14 January 2019

Cost Of Living Aboard A Sailboat & Not Going Anywhere | 2018 Recap

Although I post regularly on our cost of cruising and living aboard Tickety Boo, our Moody 346 sailboat {see our How Much It Costs page} I thought it would be useful to do a recap of how much we spent during all of 2018. That way you can see the total picture including yearly spend and average monthly spend by category.

So let's cut to the chase - we spent $20,567 during 2018, which comes out to a monthly average of $1,714. That's around $4,000 less than what we spent the previous year.

If you want to see the breakdown behind those numbers, have a read below. Be warned, it's a long post so I'll throw some random pictures in to jazz things up.

By the way, you'll notice that I titled this post, "Cost of Living Aboard a Sailboat and NOT Going Anywhere." That's because our boat didn't move out of her slip in 2018. Well, actually she did, but it was just to go to the other side of the marina to be hauled out. We had hoped to be in the Bahamas in early 2019, but we've discovered an issue with our boat which means we're in the boatyard and need to do some repairs.

But before we get started, here are a few thoughts about expense tracking vs. budgeting, income, and categorizing expenses.

Expense Tracking vs. Budgeting

We track our expenses on a monthly basis. We do not track our expenses against a budget. In fact, we don't have a budget. For some people budgeting (i.e., setting limits on how much you're going to spend in certain categories) is a very useful tool to control expenditure and prioritize spending decisions. For example, they might allocate $200 a month for eating out. Once they've reached that cap, they don't go out to eat again until the following month. Or they might only spend $150 that month, which means they've got an extra $50 in next month's budget.

We've found that by tightly monitoring and managing how much we spend, we don't need to budget. We know that in some months and some years we're going to spend more than in others. We're naturally frugal (some might call it cheap) and tend to consider what we spend our money on quite carefully. Keep in mind that this approach works for us, but it might not work for you.


The questions everyone really wants to know are How much money do you have? and How can you afford this? If you're hoping that we'll answer those questions, then you're going to be disappointed. Suffice it to say that we have a little bit of income and some savings.  By taking a minimalist approach, living frugally, and stretching our dollars, we've been able to enjoy this lifestyle for now. It may not last forever, but we're going to keep at it while it's still fun and we still have our health. {FYI, for what it's worth, we're in our 50s, so we're not collecting retirement income, social security etc.}


Everyone categorizes their expenses differently, which can make it tricky to compare different people's reports of their cost of cruising.

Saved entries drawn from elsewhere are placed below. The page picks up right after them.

Lemma iteration_probes w :
  exists new,
    w_calls (PerformStateChanges_iteration w) = w_calls w ++ new /\
    probes new = 1%nat.
Proof.
  destruct (iteration_calls w)
    as (exits & probe & enters & Hc & Hex & _ & Hp & Hen & _).
  exists (exits ++ probe :: enters). split; [done|].
  rewrite probes_app.
  change (probe :: enters) with ([probe] ++ enters). rewrite probes_app.
  rewrite (probes_other exits), (probes_other enters).
  - unfold probes. by rewrite filter_cons_True.
  - eapply Forall_impl; [exact Hen|]. cbn. intros c ->. done.
  - eapply Forall_impl; [exact Hex|]. cbn. intros c ->. done.
Qed.

Lemma loop_probes (n : nat) :
  forall w, exists new,
    w_calls (PerformStateChanges_loop n w) = w_calls w ++ new /\
    (probes new <= n)%nat /\
    (m_stateChange (w_env (PerformStateChanges_loop n w)) <> NO_STATE_CHANGE ->
     probes new = n).
Proof.
  induction n as [|n IH]; intros w.
  - exists []. cbn. by rewrite app_nil_r.
  - rewrite PerformStateChanges_loop_S.
    destruct (iteration_probes w) as (it & Hit & Hone).
    destruct (IH (PerformStateChanges_iteration w)) as (new & Hnew & Hle & Hp).
    destruct (m_stateChange (w_env w)) eqn:E.
    + exists []. rewrite app_nil_r. split; [done|]. split; [cbn; lia|].
      by rewrite E.
    + exists (it ++ new). rewrite Hnew, Hit, <- app_assoc, probes_app, Hone.
      split; [done|]. split; [lia|]. intros H. rewrite Hp by done. lia.
    + exists (it ++ new). rewrite Hnew, Hit, <- app_assoc, probes_app, Hone.
      split; [done|]. split; [lia|]. intros H. rewrite Hp by done. lia.
Qed.

(** X1. [PerformStateChanges] applies at most twenty transitions, each of
    which probes once; when a request is still pending at the end, exactly
    twenty were applied. *)
Theorem PerformStateChanges_at_most_twenty w :
  exists new,
    w_calls (PerformStateChanges w) = w_calls w ++ new /\
    (probes new <= 20)%nat /\
    (m_stateChange (w_env (PerformStateChanges w)) <> NO_STATE_CHANGE ->
     probes new = 20%nat).
Proof. apply loop_probes. Qed.
Definition revert_gitlab_commit_request (cfg : config) (project_id sha branch : string)
    (dry_run : option bool) : request :=
  let api_url := get_gitlab_api cfg +:+ "/projects/" +:+ project_id
                 +:+ "/repository/commits/" +:+ sha +:+ "/revert" in
  let headers := token_headers cfg {[ "Content-Type" := "application/json" ]} in
  let payload : pydict := {[ "branch" := PyStr branch ]} in
  let payload := set_some "dry_run" (lower_bool <$> dry_run) payload in
  mk_request POST api_url headers ∅ (JsonBody payload).

Definition revert_gitlab_commit (cfg : config) (w : world)
    (project_id sha branch : string) (dry_run : option bool) : outcome pyval :=
  try_except
    (response ← requests_send w
       (revert_gitlab_commit_request cfg project_id sha branch dry_run);
     if status_code response =? 201 then response_json response
     else if (status_code response =? 200) && truthy_bool dry_run
          then response_json response
          else (raise_for_status response;; response_json response))
    pick_handlers.

(** [coverage] is a float, which the tool hands on as it is; it is kept
    as an opaque value. *)
Definition set_gitlab_commit_pipeline_status_request (cfg : config)
    (project_id sha state : string) (coverage : option pyval)
    (description name context : option string) (pipeline_id : option Z)
    (ref target_url : option string) : request :=
  let api_url := get_gitlab_api cfg +:+ "/projects/" +:+ project_id
                 +:+ "/statuses/" +:+ sha in
  let headers := token_headers cfg {[ "Content-Type" := "application/json" ]} in
  let payload : pydict := {[ "state" := PyStr state ]} in
  let payload :=
    match name with
    | Some n => <[ "name" := PyStr n ]> payload
    | None => set_some "context" (PyStr <$> context) payload
    end in
  let payload := set_some "coverage" coverage payload in
  let payload := set_some "description" (PyStr <$> description) payload in
  let payload := set_some "pipeline_id" (PyInt <$> pipeline_id) payload in
  let payload := set_some "ref" (PyStr <$> ref) payload in
  let payload := set_some "target_url" (PyStr <$> target_url) payload in
  mk_request POST api_url headers ∅ (JsonBody payload).

Definition set_gitlab_commit_pipeline_status (cfg : config) (w : world)
    (project_id sha state : string) (coverage : option pyval)
    (description name context : option string) (pipeline_id : option Z)
    (ref target_url : option string) : outcome pyval :=
  try_except
    (send_and_decode w
       (set_gitlab_commit_pipeline_status_request cfg project_id sha state coverage
          description name context pipeline_id ref target_url))
    api_handlers.

End MoreCommitTools.

(** ** More of [server/mcp_tools/issue_tools.py] *)

Module MoreIssueTools.

Definition reorder_issue_request (cfg : config) (project_id : string) (issue_iid : Z)
    (move_after_id move_before_id : option Z) : request :=
  let api_url := get_gitlab_api cfg +:+ "/projects/" +:+ project_id
                 +:+ "/issues/" +:+ pretty issue_iid +:+ "/reorder" in
  let headers : gmap string string := {[ "PRIVATE-TOKEN" := get_gitlab_token cfg ]} in
  let params : pydict := ∅ in
  let params := set_some "move_after_id" (PyInt <$> move_after_id) params in
  let params := set_some "move_before_id" (PyInt <$> move_before_id) params in
  mk_request PUT api_url headers params NoBody.

Definition reorder_issue (cfg : config) (w : world) (project_id : string) (issue_iid : Z)
    (move_after_id move_before_id : option Z) : outcome pyval :=
  if bool_decide (move_after_id = None) && bool_decide (move_before_id = None)
  then Return (PyDict {[ "error" := PyStr
                 "At least one of 'move_after_id' or 'move_before_id' is required." ]})
  else
    try_except
      (send_and_decode w
         (reorder_issue_request cfg project_id issue_iid move_after_id move_before_id))
      api_handlers.

(** The three tools that post to a sub-resource of an issue and treat
    304 on their own differ in the last URL segment and in the message. *)
Definition issue_action_request (cfg : config) (project_id : string) (issue_iid : Z)
    (action : string) : request :=
  let api_url := get_gitlab_api cfg +:+ "/projects/" +:+ project_id
                 +:+ "/issues/" +:+ pretty issue_iid +:+ "/" +:+ action in
  let headers : gmap string string := {[ "PRIVATE-TOKEN" := get_gitlab_token cfg ]} in
  mk_request POST api_url headers ∅ NoBody.

Definition not_modified (message : string) : pyval :=
  PyDict {[ "status" := PyStr "not_modified"; "message" := PyStr message ]}.

Definition subscribe_to_issue (cfg : config) (w : world) (project_id : string)
    (issue_iid : Z) : outcome pyval :=
  try_except
    (response ← requests_send w (issue_action_request cfg project_id issue_iid "subscribe");
     if status_code response =? 304
     then Return (not_modified ("Already subscribed to issue " +:+ pretty issue_iid +:+ "."))
     else (raise_for_status response;; response_json response))
    api_handlers.

Definition unsubscribe_from_issue (cfg : config) (w : world) (project_id : string)
    (issue_iid : Z) : outcome pyval :=
  try_except
    (response ← requests_send w (issue_action_request cfg project_id issue_iid "unsubscribe");
     if status_code response =? 304
     then Return (not_modified ("You were not subscribed to issue "
                                +:+ pretty issue_iid +:+ "."))
     else (raise_for_status response;; response_json response))
    api_handlers.

Definition create_todo_on_issue (cfg : config) (w : world) (project_id : string)
    (issue_iid : Z) : outcome pyval :=
  try_except
    (response ← requests_send w (issue_action_request cfg project_id issue_iid "todo");
     if status_code response =? 304
     then Return (not_modified ("A to-do item already exists for you on issue "
                                +:+ pretty issue_iid +:+ "."))
     else (raise_for_status response;; response_json response))
    api_handlers.

Definition update_incident_metric_image_request (cfg : config) (project_id : string)
    (issue_iid image_id : Z) (url url_text : option string) : request :=
  let api_url := get_gitlab_api cfg +:+ "/projects/" +:+ project_id
                 +:+ "/issues/" +:+ pretty issue_iid
                 +:+ "/metric_images/" +:+ pretty image_id in
  let headers : gmap string string := {[ "PRIVATE-TOKEN" := get_gitlab_token cfg ]} in
  let data : pydict := ∅ in
  let data := set_if (truthy_str url) "url" (opt_str url) data in
  let data := set_if (truthy_str url_text) "url_text" (opt_str url_text) data in
  mk_request PUT api_url headers ∅ (FormBody data).

(** The check is on [None], the body is filled on truth values. *)
Definition update_incident_metric_image (cfg : config) (w : world) (project_id : string)
    (issue_iid image_id : Z) (url url_text : option string) : outcome pyval :=
  if bool_decide (url = None) && bool_decide (url_text = None)
  then Return (PyDict {[ "error" := PyStr
                 "At least one of 'url' or 'url_text' is required to update." ]})
  else
    try_except
      (send_and_decode w
         (update_incident_metric_image_request cfg project_id issue_iid image_id url url_text))
      api_handlers.

End MoreIssueTools.

(** ** More of [server/mcp_tools/repo_tools.py] *)

Module MoreRepoTools.

Definition valid_orders : list string := ["name"; "email"; "commits"].

Definition valid_sorts : list string := ["asc"; "desc"].

(** [if value: if value.lower() in valid: params[key] = value.lower()];
    a value outside the list is only reported on the console. *)
Definition set_if_valid (key : string) (value : option string) (valid : list string)
    (params : pydict) : pydict :=
  if truthy_str value
  then
    let lowered := str_lower (default EmptyString value) in
    if bool_decide (lowered ∈ valid)
    then <[ key := PyStr lowered ]> params
    else params
  else params.

Definition get_gitlab_contributors_request (cfg : config) (project_id : string)
    (order_by sort : option string) : request :=
  let api_url := get_gitlab_api cfg +:+ "/projects/" +:+ project_id
                 +:+ "/repository/contributors" in
  let headers := token_headers cfg ∅ in
  let params : pydict := ∅ in
  let params := set_if_valid "order_by" order_by valid_orders params in
  let params := set_if_valid "sort" sort valid_sorts params in
  mk_request GET api_url headers params NoBody.

Definition get_gitlab_contributors (cfg : config) (w : world) (project_id : string)
    (order_by sort : option string) : outcome pyval :=
  try_except
    (send_and_decode w (get_gitlab_contributors_request cfg project_id order_by sort))
    api_handlers.

(** An argument of type [Iterable[str]]: a sequence (a list or a tuple),
    or an iterator or generator over the same items. *)
Inductive iterable : Type :=
| Sequence (items : list string)
| Iterator (items : list string).

(** [len(x)]: only a sequence has a length. *)
Definition py_len (x : iterable) : outcome nat :=
  match x with
  | Sequence items => Return (length items)
  | Iterator _ =>
      Raise (mk_exn TypeError "object of type 'generator' has no len()" None)
  end.

(** [list(x)]. *)
Definition py_list (x : iterable) : list string :=
  match x with
  | Sequence items | Iterator items => items
  end.

Definition get_gitlab_merge_base_request (cfg : config) (project_id : string)
    (refs : list string) : request :=
  let api_url := get_gitlab_api cfg +:+ "/projects/" +:+ project_id
                 +:+ "/repository/merge_base" in
  let headers := token_headers cfg ∅ in
  let params : pydict := {[ "refs" := PyList (PyStr <$> refs) ]} in
  mk_request GET api_url headers params NoBody.

(** [len(refs)] is called before the [try] block, after [list(refs)] has
    gone into the query. *)
Definition get_gitlab_merge_base (cfg : config) (w : world) (project_id : string)
    (refs : iterable) : outcome pyval :=
  let rq := get_gitlab_merge_base_request cfg project_id (py_list refs) in
  n ← py_len refs;
  if (n <? 2)%nat
  then Return (PyDict {[ "error" := PyStr "Invalid Input";
                         "details" := PyStr ("The 'refs' list must contain at least two "
                           +:+ "references (SHA, branch, or tag) to find a common merge base.") ]})
  else try_except (send_and_decode w rq) api_handlers.

(** [client.get(...)]: as in [create_repository], the name [client] is
    bound nowhere in the module. *)
Definition client_get (rq : request) : outcome Empty_set :=
  Raise (mk_exn NameError "name 'client' is not defined" None).

Definition search_repositories_request (cfg : config) (search : string)
    (page per_page : option Z) : request :=
  let params :=
    drop_none
      [ ("search", PyStr search);
        ("page", MergeRequestTools.opt_int page);
        ("per_page", MergeRequestTools.opt_int per_page) ] in
  mk_request GET (get_gitlab_api cfg +:+ "/projects") ∅ params NoBody.

(** The two [except] clauses of [search_repositories]; each raises a new
    [Exception]. *)
Definition search_repositories_handlers : list (handler pyval) :=
  [ (HttpxHTTPError,
     fun e =>
       match exn_response e with
       | Some r => RepoTools.raise_ Exception_ ("GitLab API error: " +:+ reason r)
       | None =>
           RepoTools.raise_ AttributeError
             "'NoneType' object has no attribute 'reason_phrase'"
       end);
    (KeyError,
     fun e => RepoTools.raise_ Exception_
                ("Missing expected field in GitLab response: " +:+ exn_str e)) ].

(** [search_repositories], up to the call through [client]; what follows
    it in the [try] body is never reached. *)
Definition search_repositories (cfg : config) (search : string)
    (page per_page : arg (option Z)) : outcome pyval :=
  let page := arg_default (Some 1) page in
  let per_page := arg_default (Some 20) per_page in
  try_except
    (client_get (search_repositories_request cfg search page per_page)
     ≫= (fun response : Empty_set => match response with end))
    search_repositories_handlers.

End MoreRepoTools.

(** ** More of [server/mcp_tools/merge_request_tools.py] *)

Module MoreMergeRequestTools.

Definition merge_request_action_request (cfg : config) (project_id : string)
    (merge_request_iid : Z) (action : string) : request :=
  let api_url := get_gitlab_api cfg +:+ "/projects/" +:+ project_id
                 +:+ "/merge_requests/" +:+ pretty merge_request_iid +:+ "/" +:+ action in
  mk_request POST api_url (token_headers cfg ∅) ∅ NoBody.

Definition not_modified_status (message : string) : pydict :=
  {[ "status" := PyStr "Not Modified"; "message" := PyStr message ]}.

For example, some people categorize everything they buy in a grocery store as groceries even if it includes things you can't eat. And I can see why - it probably makes for easier tracking. You just enter the total on the grocery store receipt under the groceries category. I like to make things hard for myself, so I go through each grocery store receipt line item by line item and assign things to separate categories. That way I know exactly how much we spend on food versus things like shampoo.

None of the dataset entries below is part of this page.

(** X7. A declaration with a member of its own package and a member of the
  package [k8s.io/apimachinery/pkg/apis/meta/v1] is flattened to two
  fields: the first keeps the bare name of the member type and has no
  import; the second has the import [metav1 "k8s.io/.../meta/v1"] and the
  type [metav1.<TypeName>], the versioned type. A member type is added to
  the work list when it is not primitive and in the group of the
  declaration. *)
Theorem DoType_same_package_and_metav1 (t : types.Type_.t)
(m1 m2 : types.Member.t) (mt1 mt2 : types.Type_.t) (n2 : string) :
types.Type_.Members t = [m1; m2] →
deref ctx (types.Member.Type_ m1) = Ok mt1 →
types.Name.Package (types.Type_.Name mt1)
= types.Name.Package (types.Type_.Name t) →
deref ctx (types.Member.Type_ m2) = Ok mt2 →
types.Type_.Name mt2 = types.Name.mk metav1_package n2 →
types.Name.Package (types.Type_.Name t) ≠ metav1_package →
strings.Contains n2 "." = false → strings.Contains n2 "/" = false →
∃ st more,
  DoType ctx t = Ok (st, more) ∧
  Struct.Name st = types.Name.Name (types.Type_.Name t) ∧
  Struct.Fields st
  = [Field.mk (if types.Member.Embedded m1 then "" else types.Member.Name m1)
              (types.Name.Package (types.Type_.Name t)) ""
              (types.Name.Name (types.Type_.Name mt1));
     Field.mk (if types.Member.Embedded m2 then "" else types.Member.Name m2)
              metav1_package
              ("metav1 " +:+ dquote +:+ metav1_package +:+ dquote)
              ("metav1." +:+ n2)] ∧
  more
  = (if negb (IsPrimitive mt1) && String.eqb (GetGroup mt1) (GetGroup t)
     then [types.Member.Type_ m1] else [])
    ++ (if negb (IsPrimitive mt2) && String.eqb (GetGroup mt2) (GetGroup t)
        then [types.Member.Type_ m2] else []).
Proof.
intros Hm Hd1 Hp1 Hd2 Hn2 Hpkg Hdot Hslash.
assert (∀ acc, DoType_member ctx t acc m1
               = Ok (acc.1 ++ [Field.mk
                                 (if types.Member.Embedded m1 then ""
                                  else types.Member.Name m1)
                                 (types.Name.Package (types.Type_.Name t)) ""
                                 (types.Name.Name (types.Type_.Name mt1))],
                     if negb (IsPrimitive mt1)
                        && String.eqb (GetGroup mt1) (GetGroup t)
                     then acc.2 ++ [types.Member.Type_ m1] else acc.2)) as H1.
{ intros acc. unfold DoType_member. rewrite Hd1, bind_unfold, Hp1.
  by rewrite String.eqb_refl. }
assert (∀ acc, DoType_member ctx t acc m2
               = Ok (acc.1 ++ [Field.mk
                                 (if types.Member.Embedded m2 then ""
                                  else types.Member.Name m2)
                                 metav1_package
                                 ("metav1 " +:+ dquote +:+ metav1_package
                                  +:+ dquote)
                                 ("metav1." +:+ n2)],
                     if negb (IsPrimitive mt2)
                        && String.eqb (GetGroup mt2) (GetGroup t)
                     then acc.2 ++ [types.Member.Type_ m2] else acc.2)) as H2.
{ intros acc. unfold DoType_member. rewrite Hd2, bind_unfold.
  unfold types.Type_.String_, types.Name.String_. rewrite Hn2. simpl types.Name.Package.
  simpl types.Name.Name.
  rewrite (proj2 (String.eqb_neq _ _) Hpkg).
  change (String.eqb metav1_package "") with false. cbv iota.
  rewrite Base_metav1_name by done. simpl negb. cbv iota.
  unfold unversioned. rewrite Split_v1_name by done. rewrite Hn2.
  simpl types.Name.Package. rewrite String.eqb_refl. by simpl. }
unfold DoType. rewrite Hm, foldM_cons, H1. cbv beta iota.
rewrite foldM_cons, H2. cbv beta iota.
change (foldM (DoType_member ctx t) [] ?s) with (Ok s).
rewrite bind_unfold. eexists _, _. split; [reflexivity|]. simpl.
split_and!; try done.
by destruct (negb (IsPrimitive mt1) && _), (negb (IsPrimitive mt2) && _).
Qed.

End DoTypeTheorems.

Lemma DoType_shape_witness :
  ∃ st more, DoType (H := example.classifier) example.ctx example.WidgetStatus
             = Ok (st, more) ∧
             length (Struct.Fields st) = 2%nat ∧ more = [4%nat].
Proof.
  assert (∃ st more, DoType (H := example.classifier) example.ctx
                       example.WidgetStatus = Ok (st, more) ∧ more = [4%nat])
    as (st & more & Hdo & Hmore)
    by (eexists _, _; split; vm_compute; reflexivity).
  exists st, more. split; [exact Hdo|]. split; [|exact Hmore].
  exact (proj1 (proj2 (proj2 (proj2 (proj2
           (DoType_shape (H := example.classifier) example.ctx _ _ _ Hdo)))))).
Defined.

Lemma DoType_same_package_and_metav1_witness :
  ∃ st more, DoType (H := example.classifier) example.ctx example.Widget
             = Ok (st, more) ∧
             Field.UnversionedType <$> Struct.Fields st
             = ["WidgetStatus"; "metav1.ObjectMeta"] ∧
             more = [1%nat].
Proof.
  destruct (DoType_same_package_and_metav1 (H := example.classifier)
              example.ctx example.Widget
              (types.Member.mk "Status" false 1%nat)
              (types.Member.mk "ObjectMeta" true 2%nat)
              example.WidgetStatus example.ObjectMeta "ObjectMeta"
              eq_refl eq_refl eq_refl eq_refl eq_refl)
    as (st & more & Hdo & _ & Hf & Hmore).
  - vm_compute. discriminate.
  - reflexivity.
  - reflexivity.
  - exists st, more. split; [exact Hdo|]. rewrite Hf, Hmore. split; reflexivity.
Defined.

(** X8. One turn of the loop of [ParseStructs] on the list [nextp :: tl]:
    the popped type is the first one and the others stay on the list, none
    lost and none twice. When its bare name is marked already, the turn emits
    no struct and marks nothing; otherwise it marks the name, emits one struct
    of that name and puts the types found by [DoType] on the list. A pointer
    that points to no declaration ends the run. *)
Theorem ParseStructs_turn `{Classifier} (ctx : generator.Context.t)
  (nextp : types.TypeRef) (tl : list types.TypeRef) (done : gset string)
  (structs : list Struct.t) :
  match generator.Context.types ctx !! nextp with
  | None => ∃ msg, ParseStructs_step ctx (worklist.mk (nextp :: tl) done structs)
                   = Err (Panic msg)
  | Some next =>
      let name := types.Name.Name (types.Type_.Name next) in
      if decide (name ∈ done) then
        ∃ rest, ParseStructs_step ctx (worklist.mk (nextp :: tl) done structs)
                = Ok (worklist.mk rest done structs) ∧ rest ≡ₚ tl
      else
        match DoType ctx next with
        | Err e => ParseStructs_step ctx (worklist.mk (nextp :: tl) done structs)
                   = Err e
        | Ok (st, more) =>
            ∃ rest st',
              ParseStructs_step ctx (worklist.mk (nextp :: tl) done structs)
              = Ok (worklist.mk (rest ++ more) ({[name]} ∪ done)
                                (structs ++ [st'])) ∧
              rest ≡ₚ tl ∧ Struct.Name st' = name ∧
              Struct.Fields st' = Struct.Fields st
        end
  end.
Proof.
  destruct (pop (nextp :: tl)) as [[p rest]|] eqn:Hpop; [|done].
  pose proof Hpop as Hpop'. simpl in Hpop'. injection Hpop' as <- Hrest.
  apply pop_perm in Hpop as [Hperm _]. apply Permutation_cons_inv in Hperm.
  unfold ParseStructs_step. simpl worklist.remaining.
  change (pop (nextp :: tl))
    with (Some (nextp, match tl with
                       | [] => []
                       | _ :: _ => List.last tl nextp :: removelast tl
                       end)).
  rewrite Hrest. cbv beta iota. unfold deref.
  destruct (generator.Context.types ctx !! nextp) as [next|]; [|by eexists].
  rewrite bind_unfold. simpl worklist.done. simpl worklist.Structs.
  cbv zeta. case_decide.
  - exists rest. by split.
  - destruct (DoType ctx next) as [[st more]|e] eqn:Hdo; [|done].
    rewrite bind_unfold. destruct (DoType_inv ctx _ _ _ Hdo) as (Hn & _).
    eexists rest, _. split; [reflexivity|]. split; [done|].
    by destruct (GenClient next), (GenDeepCopy next).
Qed.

There's no right or wrong way to categorize things. Whatever works best for you is the right way.

* * *

When you look at the nitty-gritty details of what we spent below, here are a few things to keep in mind:

1 - All costs are in US dollars.

2 - Not all expenses are included - here's what we've left out:

(a) We don't report how much we spend on alcohol. I remember reading some horrible, judgy comments in a blog post a few years back about how much someone spent on booze, so I left it out when we first started tracking our cruising costs back in New Zealand. For consistency's sake, I've continued to leave it out when tracking our cruising costs.
(b) We've also left out our costs for medical insurance. We didn't think it made sense to include insurance costs as they can vary so widely depending upon your nationality, where you cruise, what level of coverage you want and can afford, whether you get subsidies etc. In case you are curious, while we're back in the States, we do have insurance through the health insurance marketplace (aka the Affordable Care Act), primarily to protect our assets and cover us in case of a catastrophic medical condition.
3 - I've included any shipping and taxes we've paid in what we report. Florida has a 6% sales tax.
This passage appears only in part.